Alles, was am Anfang noch so neu und aufregend war, wurde nach und nach zum Alltag. Es wurde für mich normal, nur mit der Hand und ohne Besteckt zu essen. Ich gewöhnte mich daran, mit lauwarmem Wasser unter einem Eimer zu duschen und meine Wäsche von Hand zu waschen. Und es war plötzlich selbstverständlich, permanent Jungs um mich herum zu haben, die mich nicht gerade selten auch auf Tamil zu gequasselt haben, wovon ich dann meistens nicht mal die Hälfte verstand.
In den letzten Monaten fühlte es sich immer mehr an, als würde die Zeit nur so an mir vorbeirasen. Und so schnell, wie mein Jahr in Indien letztes Jahr angefangen hatte, so schnell war es dann plötzlich auch schon wieder fast vorbei. Aus Monaten wurden Wochen, Tage, Stunden.
Die letzten Tage
Stück für Stück arbeiteten wir unsere TO-DO Liste ab. Wir unterrichteten die letzten Themen im Englisch Unterricht, besorgten Gewürze und kleine Souvenirs, kochten Mango Marmelade, bastelten Abschiedsgeschenke für die Jungs, und und und.
Oft erinnerte ich mich genau, wie ich Dinge vor fast einem Jahr das erste Mal machte. Jetzt machte ich sie das letzte Mal. Die letzte Tuk Tuk Fahrt. Der letzte Englisch Unterricht. Die letzte Gamestime. Die letzte Nacht in meinem Bett. Das letzte indische Essen (in Indien).
In den letzten Tagen hatte ich praktisch immer im Kopf, dass ich bald wieder zurück nach Deutschland zu meiner Familie fliege. Aber trotzdem konnte ich es mir lange nicht richtig vorstellen. Der Abschied vom Care Home und die Ankunft zu Hause waren gleichzeitig so nah und fühlten sich doch noch so weit weg an.
Die letzten Stunden
Aber auch, wenn ich es mir lange nicht vorstellen konnte, dass dieses Jahr jetzt wirklich vorbei sein sollte, kam der Tag unserer Abschiedsfeier.
Die Jungs führten verschiedene Tänze und Mimik Shows auf, einer der College Jungs hat ein Video mit ganz vielen Bildern von uns geschnitten, der Rektor hielt eine schöne Rede und schließlich sangen wir den irischen Reisesegen, hielten eine kleine Abschiedsrede und verteilten unsere Abschiedsgeschenke.
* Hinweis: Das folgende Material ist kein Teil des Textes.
(* ===== verification/System.v ===== *)
(** * The control plane as a whole

    Any number of servers share the metadata database; each keeps its own
    configuration cache.  Their requests and supervisors interleave between
    calls of the store, so a step of the system is one such call, by any
    server, in any environment: clocks, locks of other transactions, and
    faults of the connection.  The theorems hold in every reachable state and
    between any two of them. *)

From Stdlib Require Import ZArith Lia Ascii String Sorting.Sorted.
From stdpp Require Import base option list strings relations.
From S2P Require Import Prelude GoText GoTime Json Bucket Routing Fsm Metrics Topology.
From S2P Require Import World Store Meta StoreTx StoreRefine StoreSpec Atomic Resolve Supervisors.
From S2P Require Import Grpc.

#[local] Open Scope Z_scope.
#[local] Open Scope shardman_scope.

(** ** States and steps *)

Record System : Type := mk_system {
  sys_db : DB;
  sys_caches : list (option ClusterConfig);
}.

Definition sys_init : System := mk_system empty_db [].

(** The world a call of server [i] starts in. *)
Definition at_server (s : System) (i : nat) (w : World) : Prop :=
  w_tx w = NoTx /\ w_db w = sys_db s /\ sys_caches s !! i = Some (w_cache w).

(** The system after the call. *)
Definition after (s : System) (i : nat) (w' : World) : System :=
  mk_system (w_db w') (<[i := w_cache w']> (sys_caches s)).

Section Steps.
Context `{Postgres} (P : StoreOp -> Prop).

Inductive sys_step : System -> System -> Prop :=
| sys_exec s i w op :
    P op -> at_server s i w -> sys_step s (after s i (snd (exec op w)))
| sys_get_config s i w :
    at_server s i w -> sys_step s (after s i (snd (GetConfig w)))
| sys_invalidate s i w :
    at_server s i w -> sys_step s (after s i (snd (InvalidateConfigCache w)))
| sys_start s : sys_step s (mk_system (sys_db s) (sys_caches s ++ [None])).

Definition sys_reachable (s : System) : Prop := rtc sys_step sys_init s.

End Steps.

Definition any_op (_ : StoreOp) : Prop := True.

(** All changes but the manual change of state. *)
Definition no_patch (op : StoreOp) : Prop := match op with OpPatchState _ _ => False | _ => True end.

(** The text of a bucket specification does not name a field twice, in any
    spelling of upper and lower case. *)
Definition plain_spec (raw : string) : Prop := forall kvs, json_members raw = Ok kvs -> plain_keys kvs.

(** All changes, a bootstrap with a plain specification. *)
Definition plain_op (op : StoreOp) : Prop :=
  match op with OpBootstrap cfg => plain_spec (cc_BucketSpecRaw cfg) | _ => True end.

(** ** Steps of the tables *)

Definition op_label (op : StoreOp) : Label :=
  match op with
  | OpBootstrap _ => LBootstrap
  | OpBumpTopologyVersion => LBump
  | OpRegisterShard u _ _ _ _ => LRegister u
  | OpPromoteStandbyToActive b => LPromote b
  | OpSealRotate b => LSeal b
  | OpCompleteDrainSeal b => LDrainSeal b
  | OpSetLastSeenAt u _ => LSeen u
  | OpUpdateStats u _ => LStats u
  | OpPatchState id st => LPatch id st
  | OpMarkBucketCleaning b => LCleaning b
  | OpFinishCleaning u => LRecycle u
  | OpBeginDrain b => LDrain b
  | OpMarkDrainReady u => LDrainReady u
  end.

Section Tables.
Context `{Postgres}.

Lemma exec_refines op : refines (fun l => l = op_label op) (exec op).
Proof.
  destruct op; cbn [exec op_label]; unfold done_with; solve_refines.
Qed.

Lemma sys_step_tables (P : StoreOp -> Prop) s s' :
  sys_step P s s' -> rtc (lstep (fun l => exists op, P op /\ l = op_label op)) (sys_db s) (sys_db s').
Proof.
  intros Hstep. destruct Hstep as [s i w op HP Hat|s i w Hat|s i w Hat|s];
    [destruct Hat as (Htx & Hd & _)..|]; cbn [after sys_db]; try rewrite <- Hd.
  - eapply rtc_subrel; [|apply (refines_steps _ _ w (exec_refines op) Htx)].
    intros d d' (l & Hl & Hs). exists l. split; [|done]. destruct Hl as [Hl|Hl]; [by left|].
    right. by exists op.
  - rewrite (GetConfig_reads (w_db w) w eq_refl). done.
  - done.
  - done.
Qed.

Lemma rtc_lstep_any L d d' : rtc (lstep L) d d' -> rtc meta_any d d'.
Proof. apply rtc_subrel. intros x y (l & _ & Hs). by exists l. Qed.

Lemma sys_steps_tables P s s' : rtc (sys_step P) s s' -> rtc meta_any (sys_db s) (sys_db s').
Proof.
  induction 1 as [s|s1 s2 s3 H1 _ IH]; [done|].
  etrans; [|exact IH]. eapply rtc_lstep_any, sys_step_tables, H1.
Qed.

Lemma sys_reachable_wf P s : sys_reachable P s -> db_wf (sys_db s).
Proof. intros Hr. apply (rtc_wf empty_db); [|apply empty_db_wf]. by apply (sys_steps_tables P sys_init). Qed.

(** ** Histories of rows *)

Lemma step_row_history l d d' r :
  db_wf d -> meta_step l d d' -> r ∈ db_shards d ->
  exists r', r' ∈ db_shards d' /\ row_step r r'.
Proof.
  intros Hwf Hstep Hr. destruct (step_rows _ _ _ Hwf Hstep) as [Hm|(pre & x & post & E & E' & _)].
  - apply list_elem_of_lookup in Hr as [i Hi].
    destruct (Forall2_lookup_l _ _ _ _ _ Hm Hi) as (r' & Hi' & Hs).
    exists r'. split; [by eapply list_elem_of_lookup_2|done].
  - exists r. split; [|done]. rewrite E in Hr. rewrite E', elem_of_app, elem_of_cons.
    apply elem_of_app in Hr. tauto.
Qed.

Lemma rtc_row_history d d' r :
  rtc meta_any d d' -> db_wf d -> r ∈ db_shards d ->
  exists r', r' ∈ db_shards d' /\ rtc row_step r r'.
Proof.
  intros Hs. revert r. induction Hs as [d|d1 d2 d3 [l Hl] _ IH]; intros r Hwf Hr.
  - exists r. split; [done|apply rtc_refl].
  - destruct (step_row_history l d1 d2 r Hwf Hl Hr) as (r2 & Hr2 & Hs2).
    destruct (IH r2 (step_wf _ _ _ Hwf Hl) Hr2) as (r3 & Hr3 & Hs3).
    exists r3. split; [done|]. by eapply rtc_l.
Qed.

Lemma history_ids r r' :
  rtc row_step r r' ->
  sh_ID r' = sh_ID r /\ sh_ShardUUID r' = sh_ShardUUID r /\ sh_Role r' = sh_Role r
  /\ sh_Version r <= sh_Version r'.
Proof.
  induction 1 as [r|r1 r2 r3 [H1 H2 H3 _ _ H4] _ (I1 & I2 & I3 & I4)]; [split_and!; done || lia|].
  split_and!; [congruence..|]. destruct H4 as [H4|[H4 _]]; lia.
Qed.

(** [n] allowed changes of state, one after the other. *)
Definition transitions (role : Role) : nat -> State -> State -> Prop :=
  nsteps (fun st st' => CanTransition role st st' = true).

(** Every change of state counts in the version. *)
Lemma history_states r r' :
  rtc row_step r r' ->
  exists n, transitions (sh_Role r) n (sh_State r) (sh_State r') /\ Z.of_nat n <= sh_Version r' - sh_Version r.
Proof.
  induction 1 as [r|r1 r2 r3 H1 _ (n & IH & Hn)]; [exists 0%nat; split; [constructor|lia]|].
  rewrite (rs_role _ _ H1) in IH. destruct (rs_version _ _ H1) as [Ev|(Ev & Es & _)].
  - destruct (rs_fsm _ _ H1) as [E|Ht].
    + exists n. rewrite <- E. split; [done|lia].
    + exists (S n). split; [by eapply nsteps_l|lia].
  - exists n. rewrite <- Es. split; [done|lia].
Qed.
Am letzten Tag ließen wir alle Jungs auf einer großen Indienflagge unterschreiben, die wir als Andenken mit nach Deutschland nahmen. Außerdem nutzten wir den Tag hauptsächlich noch einmal dafür, unsere letzten Sachen zusammenzupacken. Als wir fertig waren stand ich in unserem Zimmer und habe einfach nur noch geguckt. Das war für ein Jahr mein zu Hause. Aber jetzt wo alles aufgeräumt und alle Fotos abgehängt waren, sah es überhaupt nicht mehr aus wie unser Zimmer. Das fühlte sich alles so komisch an.
Die letzten Minuten
Die letzten Minuten verbrachten wir damit, uns noch einmal von allen Jungs zu verabschieden.
Ich habe jetzt noch vor Augen, wie ich vor dem Care Home stand, Anando auf mich zu kam und immer wieder sagte „No feelings, no feelings okay. You only happy.“ Und mir trotzdem eine Träne die Backe runterlief, die er mir versuchte mit seiner kleinen Hand wieder wegzuwischen.
Und ich weiß noch genau, wie ich dann zwischen so vielen Jungs stand, die sich alle um meine Hand stritten, weil mir jeder gleichzeitig die Hand geben und „I miss you“ sagen wollte. Und wie sie sich währenddessen immer gegenseitig zugerufen haben, sie sollen jetzt mal „I miss you“ sagen.
Irgendwann wollten die Fathers dann den Abschied beenden, also sangen alle ein Abschiedslied. Aber die Jungs liefen einfach immer wieder zu uns und manche schüttelten mir schon zum mindestens zehnten Mal die Hand und sagten, ich solle nächstes Jahr wieder kommen.
Ich wollte nicht gehen, wollte einfach noch länger bei den Jungs stehen bleiben. Doch ich wusste, wir mussten langsam wirklich los zum Flughafen. Also folgte ich dem Father zum Jeep, verabschiedete mich auch von ihm und setzte mich schließlich ins Auto. „Jetzt ist es wirklich vorbei.“
Ich hab noch genau im Kopf, wie Balu an der Tür hing und mich ansah. Oh wie sehr ich diesen kleinen intelligenten Sturkopf und sein freches aber unendlich süßes Grinsen vermisse.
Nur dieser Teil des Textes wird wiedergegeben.